On Wednesday, Trump ally and Missouri Republican Senator Josh Hawley announced he would object to certifying the electoral votes during the joint session on 6 January .
In an essay published Wednesday in the conservative commentary magazine The Blaze, editor Mark Levin backed up Hawley, claiming that states failed to follow their own election laws.
But in a conference call on Thursday, Senate majority leader and Kentucky Republican Mitch McConnell reportedly said that his 6 January vote certifying Biden’s victory will be “the most consequential I have ever cast”.
McConnell has told senators not to join any attempt to delegitimize the electoral votes, believing that the effort could cause Republicans to lose two Senate seats being contested in the run-offs in Georgia on 5 January.

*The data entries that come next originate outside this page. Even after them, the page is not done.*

(** [MacResolver]: what the trait promises, the stub, and the leases of [V1Server.v]. *)
Class MacResolver (R : Type) : Type := resolve_mac : R -> string -> result string MacResolveError.
Record StubMacResolver : Set := mk_stub { mac : string }.
Definition default_stub : StubMacResolver := mk_stub "00:11:22:33:44:55".
#[export] Instance stub_resolver : MacResolver StubMacResolver := fun r _ => Ok (mac r).
Record DhcpLeasesResolver : Set := mk_leases { leases_file : option string }.
#[export] Instance leases_resolver : MacResolver DhcpLeasesResolver := fun r ip => resolve (leases_file r) ip.

(** ** Properties: probes *)

(** How often a step occurs. *)
Definition times (s : probe_step) (l : list probe_step) : nat :=
  length (filter (fun x => match x, s with Asked, Asked | Slept, Slept => true | _, _ => false end = true) l).

Section probes.
Context `{Nostr, JsonText}.

(** At most three probes: the first that is answered with an advertisement ends them, and
    if none is the error is the last one's. There is a wait before every probe but the
    first, and the client of [V1Client.v] goes on with the same result. *)
Theorem probes_end answers show :
  let '(steps, r) := probe_advertisement answers in
  exists n r', (n <= 3)%nat /\ r = Some r' /\ times Asked steps = n /\ times Slept steps = (n - 1)%nat /\
    (forall i, (S i < n)%nat -> exists e, fetch_advertisement_once (answers i) = Err e) /\
    r' = fetch_advertisement_once (answers (n - 1)%nat) /\
    ((n < 3)%nat -> is_ok r' = true) /\
    forall usage balance token payment invoice polls,
      fetch_advertisement (upstream_of show usage answers balance token payment invoice polls) = map_err show r'.
Proof.
  unfold probe_advertisement, probe, PROBE_RETRY_COUNT, fetch_advertisement. cbn [fetch_from upstream_of Upstream.ad].
  destruct (fetch_advertisement_once (answers 0%nat)) as [ad|e0] eqn:E0; cbn.
  { exists 1%nat, (Ok ad). rewrite E0. split_and!; try done; lia. }
  destruct (fetch_advertisement_once (answers 1%nat)) as [ad|e1] eqn:E1; cbn.
  { exists 2%nat, (Ok ad). cbn. rewrite E1. split_and!; try done; try lia; [|intros; by rewrite E0].
    intros i Hi. assert (i = 0%nat) as -> by lia. eauto. }
  destruct (fetch_advertisement_once (answers 2%nat)) as [ad|e2] eqn:E2; cbn.
  all: eexists 3%nat, _; cbn; rewrite E2; split_and!; try done; try lia; try (intros; by rewrite E0).
  all: intros [|[|i]] Hi; [eauto|eauto|lia].
Qed.
End probes.

(** ** Properties: the client and this repository's server *)

Section exchange.
Context `{NostrLaws, SerdeJson, Base64, !JsonText}.

(** What the client makes of the answer to its payment: the session event it was sent,
    with the allotment granted and the metric, or the server's reason. *)
Theorem payment_answer_read config hex token now reason :
  V1ServerConfig.wf config ->
  (forall json, accepted_response config hex token now = mkResponse OK_200 (BEvent json) ->
     exists e, read_payment (answer_of (accepted_response config hex token now)) = Ok e /\
       SessionEvent.allotment e = Some (extract_token_amount_and_allotment token config).2 /\
       SessionEvent.metric e = Some (V1ServerConfig.metric config)) /\
  (forall json, rejected_response config hex reason = mkResponse PAYMENT_REQUIRED (BEvent json) ->
     read_payment (answer_of (rejected_response config hex reason)) =
       Err (V1HttpError.PaymentRejected "payment_rejected" (unwrap_or reason "rejected"%string))).
Proof.
  intros Hwf. split; intros json Hj.
  - destruct (accepted_read _ _ _ _ _ Hwf Hj) as (e & He & Ha & Hm & _). exists e. rewrite Hj.
    unfold read_payment, answer_of. cbn -[Z.eqb]. rewrite He. done.
  - rewrite Hj. unfold rejected_response, build_notice_event in Hj.
    destruct (signed _ _) as [j|] eqn:E; [|done]. injection Hj as ->.
    destruct (signed_read KIND_NOTICE _ _ _ E eq_refl) as (e & He & Ht & Hc).
    unfold read_payment, answer_of. cbn -[Z.eqb]. change (402 =? 200) with false. cbn iota.
    unfold NoticeEvent.from_json. rewrite He. unfold NoticeEvent.code, NoticeEvent.message. by rewrite Ht, Hc.
Qed.
End exchange.

Section lightning.
Context `{Nostr, SerdeJson, JsonTextLaws}.

(** A mint's quote as the wallet reports it, in 64-bit integers. *)
Definition quote_wf (q : MintQuoteInfo) : Prop := is_u64 (q_amount q) /\ is_u64 (expiry q).

Lemma bind_to_none {A B} (o : option A) (k : A -> option B) : (forall a, k a = None) -> o ≫= k = None.
Proof. intros Hk. destruct o; [apply Hk|done]. Qed.

Lemma response_needs_state v fs : struct_fields LnResponse.FIELDS v = Some fs -> fs !! 6%nat = Some None -> LnResponse.of_tree v = None.
Proof.
  intros Hf Hs. unfold LnResponse.of_tree. rewrite Hf. cbn [mbind option_bind].
  do 6 (apply bind_to_none; intros ?). by replace (required de_string fs 6) with (@None string) by (unfold required; by rewrite Hs).
Qed.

Wehner believes McConnell opposes Hawley’s effort because it forces Republicans to go on record and potentially threatens his control of the Senate. “If they go on the record against what Hawley is doing it’s going to inflame the Republican base; if they agree it with it, it’s so transparently ludicrous that it’s going to hurt some Republicans in more moderate states,” Wehner said.
In a blistering open letter on Wednesday, Nebraska Republican Senator Ben Sasse also opposed Hawley, warning that “all the clever arguments and rhetorical gymnastics in the world won’t change the fact that this January 6th effort is designed to disenfranchise millions of Americans simply because they voted for someone in a different party”.
“We have a bunch of ambitious politicians who think there’s a quick way to tap into the president’s populist base without doing any real, long-term damage,” Sasse wrote. “But they’re wrong … adults don’t point a loaded gun at the heart of legitimate self-government.”
According to Jim Sleeper, retiring professor of political science at Yale University, the House Republicans’ rebel plan aspires to assist the kind of McConnell-led obstructionism he practiced against the Obama administration.
“Beyond January 20, we’re looking at a Republican party that is gearing up to make sure – assuming Democrats don’t win control of the Senate – that McConnell will be able to repeat his act of stymying almost everything that Democrats could hope to do.”
Any effort to block certification goes along in tandem to suppress voting, Sleeper believes, that springs from organizations such as the American Legislative Exchange Council (ALEC).
He said it was part of a larger operation to restrict mechanisms that an open, democratic process make possible.
“It’s part of a creeping coup d’etat that we’ve seen Trump going along with in his own loopy-minded way,” he said.